Exercise objective: In the records below, the line with "word, in [ParThreads]" opens the range and the line with "(** The threads" closes it; print that range exactly and nothing else.

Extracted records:
(* ===== verification/Prelude.v ===== *)
(** * Laconic: a verification library for the rule-compression engines

    The program compresses graphs.  Pairs of neighbours that occur often in the
    adjacency lists become rules, so that a graph turns into a grammar: rows of
    vertices and rules, and one row per rule.  There are two engines, a serial one
    ([src/Re-Pair&Laconic_serial/rule_compress/compress_op/], a Python extension)
    and a parallel one ([src/Laconic_parallel/]).  Around the serial engine are
    tools that filter rules, check a result, convert formats and prepare compressed
    graphs for graph neural networks.  Scripts drive the extension: one compresses a
    large graph in parts and merges them, another renumbers the result.

    ** Conventions

    A [std::vector], a C array or a numpy array is a list, indexed by [Z] with
    [!z].  C++ code becomes a function into [res]: it returns [Ok] or stops with an
    [ub].  Reads and writes outside an array, signed overflow where it can occur,
    failed assertions and missing [return]s are errors, so [wp m Q], the weakest
    precondition used throughout, states that [m] returns, that no undefined
    behaviour occurs, and that the result satisfies [Q]; [wpe e m Q] allows the error [e]
    as well.  [for] loops are [for_up]
    and [for_each]; [while] loops are [while] with fuel.  Running out of fuel is
    the error [OutOfFuel], so a result in [wp] form also shows that the fuel is
    enough, and the loop ends: one unit per remaining cell, symbol, edge or level,
    as said at each loop.  Machine integers are [Z] with the wrap-around written
    out ([u32], [u64], [i32], [int32]) where a value can leave its range.  What C++
    leaves open is an argument: the contents of fresh memory ([junk]), the
    iteration order of hash tables, the order in which threads take a lock or make
    their steps ([schedule]), whether [NDEBUG] is set, the initial value of an
    uninitialised variable.  Text files are lists of characters.  Printing to the
    console and timing are left out.

    ** Files

    - [Prelude]: results, weakest preconditions, lists indexed by [Z], slices, loops.
    - [TextIO]: the operators [>>] and [<<] for integers.  [Threads]: programs as trees
      of atomic steps on a shared memory, thread pools that run under a schedule, and
      threads that do not interfere.
    - [Csr]: [util.h], conversions between CSR, COO and adjacency lists and the
      renumbering of rules; [Util]: [coo_convert] with threads; [Numpy]: the copies
      between vectors and numpy arrays; [ParUtil]: [core/util.h].
    - [Grammar]: what a compressed graph means: [derives g row out], the expansion
      of a row, and its laws.
    - [Check]: [check.h].  [Filter]: [filter.h].  [DepthFilter]: [depth_filter.h].
      [Convert]: [convert.h].
    - [ParCompress]: [core/compress.h] and [core/hash.h], each phase as a loop over its
      threads; [ParMain]: [core/IO.h], [core/check.h], [core/filter.h],
      [src/compress.cc]; [ParThreads]: the compressor and [main] with threads that share
      the vectors of tables and sequences and interleave.
    - [RArray], [RHash], [RHeap], [RRepair]: the serial Re-Pair engine, [compress/]
      and [compress.h]; one [store] holds the records, the hash table, the heap and
      the occurrence lists, which point at each other.
    - Its components against what they stand for: [RMap] (the hash table as a finite
      map), [RBuckets], [RFreq], [RPrio] and [RQueue] (infrequent records in arrays,
      frequent ones in doubly linked groups, the heap as a map to frequencies, and the
      contract of a bounded priority queue), [Dll] (doubly linked lists through
      arrays), [RStore] and [RPurge] (records and occurrence lists: adding, removing
      and renumbering), [RText] (the text with holes as a list of symbols).
    - Their composition: [RTurn], [RReplace] and [RCompact] (replacing all occurrences
      of a pair, and compacting), [RRounds] (the algorithm on lists of symbols and its
      refinement by [repair]), [RLossless] ([prepare] and [compress_csr]),
      [RPipeline] ([compress_csr], [filter_csr] and [check_csr] one after the other).
    - [Merge]: [merge.h]; [MergeLossless]: what merged parts stand for; [Laconic]:
      [Laconic_serial_compression.py], which composes reading, compressing, merging
      and filtering; [Scripts]: [Re-Pair.py] and [gen_csr.py]; [Reorder]:
      [bfs_reorder.py].
    - [Splice]: [splice.h], [get_part_graph_info.h].  [SelfLoop]: [add_self_loop.h].
      [GenMask]: [gen_mask.h].  [Norm]: [norm.h], with its parallel loops run in order;
      [NormThreads]: these loops with threads and the variables they share.  [Fusion]:
      [fusion.h].  [GraphIO]: [graphIO.h].
    - [Atomic]: [cas], [write_min], [write_add] and [atomic_append] of [core/atomic.h]
      as threads that interleave; [Alloc]: the allocation wrappers of [core/atomic.h]
      and [compress/basics.cc] over an allocator that is a parameter, and [blog].

    ** Results

    - Compression loses nothing.  The parallel and the serial compressor, the filter
      by benefit and the filter by depth return on every well-formed input, and every
      row of the result expands to the row it came from
      ([ParCompress.Repair_lossless], [RLossless.compress_csr_lossless],
      [Filter.filter_csr_lossless], [DepthFilter.depth_filter_csr_lossless]); the
      checker ends and accepts exactly the lossless results
      ([Check.check_csr_correct]); the parallel program and the serial pipeline pass
      the check ([ParMain.main_passes_check], [RPipeline.compress_filter_check]).
      What merging compressed parts does depends on a counter the code does not
      initialise ([MergeLossless.merge_lossless]): if it starts at 0 the result stands
      for all parts, so compressing a graph in parts loses nothing then either
      ([Laconic.laconic_lossless]); each part has to start within the graph and fit the
      compressor, and the expansions of all rules together an [int].
    - Serial Re-Pair is the algorithm of that name: each rule replaces a pair that
      occurs most often, everywhere, until no pair occurs twice
      ([RLossless.compress_csr_refines]).  The text is assumed to have at most
      2^17 / 3 symbols: then the 2^17 cells of the hash table that [prepare] creates
      outnumber the insertions of a run.  Cells of deleted pairs are not reused, and
      without an empty cell a search need not end ([RHash.searchHash_diverges]), so a
      bound on the insertions is needed; the turns need as much fuel as there are
      symbols, since each one shortens the text.
    - The data structures of serial Re-Pair implement what they stand for: arrays a
      stack, the hash table a finite map as long as the insertions are fewer than its
      cells ([RMap.hash_refines_map]), the heap a bounded
      priority queue ([RQueue.heap_refines_queue]), the text with holes a sequence of
      symbols.
    - Format tools: round trips between COO and CSR, self loops, parts of a graph,
      merging, reading and writing files.  Numbers that were written are read back
      ([TextIO.read_numbers_show]), graphs are not ([GraphIO.output_read_back]).
    - Concurrency: every interleaving of the threads of the parallel compressor ends with
      the same result, the one of [ParCompress] ([ParThreads.Repair_any_interleaving]).
      A thread of a phase accesses its own entries of the shared vectors and what no
      thread of the phase writes; the instances of [ParThreads.Owns] and
      [ParThreads.Reads] say which, and [Threads.par_local] does the rest.  The fuel of
      a pool bounds the number of steps of all threads; any number from some [N] on is
      enough.  The parallel loops of [norm.h] do interfere, for every graph and every
      distribution of its rows to two threads ([NormThreads.gcn_norm_race]).
      Calls of [write_add] and [write_min] end in every interleaving, in at
      most quadratically many steps, and lose no update ([Atomic.write_add_correct],
      [Atomic.write_min_correct]); calls of [atomic_append] that need not grow the
      vector do not interfere ([Atomic.atomic_append_correct]), growing it does
      ([Atomic.atomic_append_race]).
    - Renumbering for the encoder is a one-to-one renaming ([Reorder.reorder_correct]).
    - Evaluation: level orders are topological and end on every graph, the fused
      order of several layers ends when rules are acyclic and respects the inputs
      of rules, and with one thread the edge weights of a compressed graph multiply along
      a path to the weight of the original edge, bit for bit in binary32.
    - Defects: theorems that end in an error say for which inputs the code fails
      ([ParCompress.Repair_empty_first_row], [ParCompress.Repair_few_vertices],
      [SelfLoop.add_self_loop_coo_correct], [GenMask.gen_mask_vertex_correct]); examples
      that evaluate a run show other departures from its purpose.

    ** Not modelled

    The declarations of the Python bindings ([function.cpp]) and the build script, which
    compute nothing, and the third-party code under [deps/]: the hash maps the programs
    use are finite maps.  The [int] counters of edges, nodes and steps in [GenMask] and
    [Fusion] are unbounded: they stay below the sizes of the arrays they count.  Memory is
    sequentially consistent: in [Atomic] an access to a
    word, in [ParThreads] one to an entry of a vector, in [NormThreads] one to a variable
    or an array element is a step. *)

From Stdlib Require Export ZArith Lia.
From stdpp Require Export base numbers list gmap sorting.
#[global] Open Scope Z_scope.
Fixpoint pbind {A B} (p : prog A) (k : A → prog B) : prog B :=
  match p with
  | Ret a => k a
  | Act f => Act (λ m, match f m with Ok (m', p') => Ok (m', pbind p' k) | Err e => Err e end)
  end.

(** Without other threads. *)
Fixpoint run {A} (p : prog A) (m : M) : res (M * A) :=
  match p with
  | Ret a => Ok (m, a)
  | Act f => match f m with Ok (m', p') => run p' m' | Err e => Err e end
  end.

(** The number of steps it takes alone. *)
Fixpoint steps {A} (p : prog A) (m : M) : nat :=
  match p with
  | Ret _ => 0%nat
  | Act f => match f m with Ok (m', p') => S (steps p' m') | Err _ => 1%nat end
  end.

(** ** Loops *)

Fixpoint pwhile {S} (fuel : nat) (c : S → prog bool) (body : S → prog S) (s : S) : prog S :=
  match fuel with
  | O => fail OutOfFuel
  | Datatypes.S fuel' => pbind (c s) (λ b, if b : bool then pbind (body s) (pwhile fuel' c body) else Ret s)
  end.

Fixpoint pfor_each {X S} (l : list X) (body : X → S → prog S) (s : S) : prog S :=
  match l with
  | [] => Ret s
  | x :: l' => pbind (body x s) (pfor_each l' body)
  end.

Fixpoint pfor_nat {S} (n : nat) (i : Z) (body : Z → S → prog S) (s : S) : prog S :=
  match n with
  | O => Ret s
  | Datatypes.S n' => pbind (body i s) (pfor_nat n' (i + 1) body)
  end.

Definition pfor_up {S} (lo hi : Z) (body : Z → S → prog S) (s : S) : prog S :=
  pfor_nat (Z.to_nat (hi - lo)) lo body s.

(** ** Thread pools *)

Definition pending (t : nat) (p : prog ()) : option (nat * (M → res (M * prog ()))) :=
  match p with Ret _ => None | Act f => Some (t, f) end.

(** The threads that have not ended, with their next steps. *)
Definition running (ps : list (prog ())) : list (nat * (M → res (M * prog ()))) :=
  omap (λ '(t, p), pending t p) (imap pair ps).

(** Start all threads and join them.  [schedule k] chooses who makes step [k]. *)
Fixpoint par (fuel : nat) (schedule : nat → nat) (ps : list (prog ())) (m : M) : res M :=
  match running ps !! (schedule 0 mod length (running ps))%nat with
  | None => Ok m
  | Some (t, f) =>
      match fuel with
      | O => Err OutOfFuel
      | S fuel' => let* '(m', p') := f m in par fuel' (λ k, schedule (S k)) (<[t := p']> ps) m'
      end
  end.
End prog.

Arguments prog M A : clear implicits.
Arguments Ret {M A} a.
Arguments Act {M A} f.

Declare Scope prog_scope.
Delimit Scope prog_scope with prog.
Notation "'do*' x := p 'in' k" := (pbind p (fun x => k))
  (at level 10, x binder, p at level 200, k at level 200,
   format "'[v' 'do*'  x  :=  p  'in' '/' k ']'") : prog_scope.

(** ** Programs alone *)

Section runs.
Context {M : Type}.

Lemma prog_ind {A} (P : prog M A → Prop) :
  (∀ a, P (Ret a)) → (∀ f, (∀ m m' p', f m = Ok (m', p') → P p') → P (Act f)) → ∀ p, P p.
Proof.
  intros Hret Hact. fix IH 1. intros [a|f]; [apply Hret|]. apply Hact. intros m m' p' Hf.
  destruct (f m) as [[m1 p1]|e]; [|discriminate Hf]. injection Hf as <- <-. apply IH.
Qed.

Lemma run_act {A} (f : M → res (M * A)) m : run (act f) m = f m.
Proof. simpl. by destruct (f m) as [[m' a]|e]. Qed.

Lemma run_bind {A B} (p : prog M A) (k : A → prog M B) m :
  run (pbind p k) m = (let* '(m', a) := run p m in run (k a) m').
Proof.
  revert m. induction p as [a|f IH] using prog_ind; intros m; simpl; [done|].
  destruct (f m) as [[m' p']|e] eqn:Hf; simpl; [|done]. by apply (IH m m').
Qed.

Response area:
    word, in [ParThreads] one to an entry of a vector, in [NormThreads] one to a variable
    or an array element is a step. *)

From Stdlib Require Export ZArith Lia.
From stdpp Require Export base numbers list gmap sorting.
#[global] Open Scope Z_scope.
Fixpoint pbind {A B} (p : prog A) (k : A → prog B) : prog B :=
  match p with
  | Ret a => k a
  | Act f => Act (λ m, match f m with Ok (m', p') => Ok (m', pbind p' k) | Err e => Err e end)
  end.

(** Without other threads. *)
Fixpoint run {A} (p : prog A) (m : M) : res (M * A) :=
  match p with
  | Ret a => Ok (m, a)
  | Act f => match f m with Ok (m', p') => run p' m' | Err e => Err e end
  end.

(** The number of steps it takes alone. *)
Fixpoint steps {A} (p : prog A) (m : M) : nat :=
  match p with
  | Ret _ => 0%nat
  | Act f => match f m with Ok (m', p') => S (steps p' m') | Err _ => 1%nat end
  end.

(** ** Loops *)

Fixpoint pwhile {S} (fuel : nat) (c : S → prog bool) (body : S → prog S) (s : S) : prog S :=
  match fuel with
  | O => fail OutOfFuel
  | Datatypes.S fuel' => pbind (c s) (λ b, if b : bool then pbind (body s) (pwhile fuel' c body) else Ret s)
  end.

Fixpoint pfor_each {X S} (l : list X) (body : X → S → prog S) (s : S) : prog S :=
  match l with
  | [] => Ret s
  | x :: l' => pbind (body x s) (pfor_each l' body)
  end.

Fixpoint pfor_nat {S} (n : nat) (i : Z) (body : Z → S → prog S) (s : S) : prog S :=
  match n with
  | O => Ret s
  | Datatypes.S n' => pbind (body i s) (pfor_nat n' (i + 1) body)
  end.

Definition pfor_up {S} (lo hi : Z) (body : Z → S → prog S) (s : S) : prog S :=
  pfor_nat (Z.to_nat (hi - lo)) lo body s.

(** ** Thread pools *)

Definition pending (t : nat) (p : prog ()) : option (nat * (M → res (M * prog ()))) :=
  match p with Ret _ => None | Act f => Some (t, f) end.

(** The threads that have not ended, with their next steps. *)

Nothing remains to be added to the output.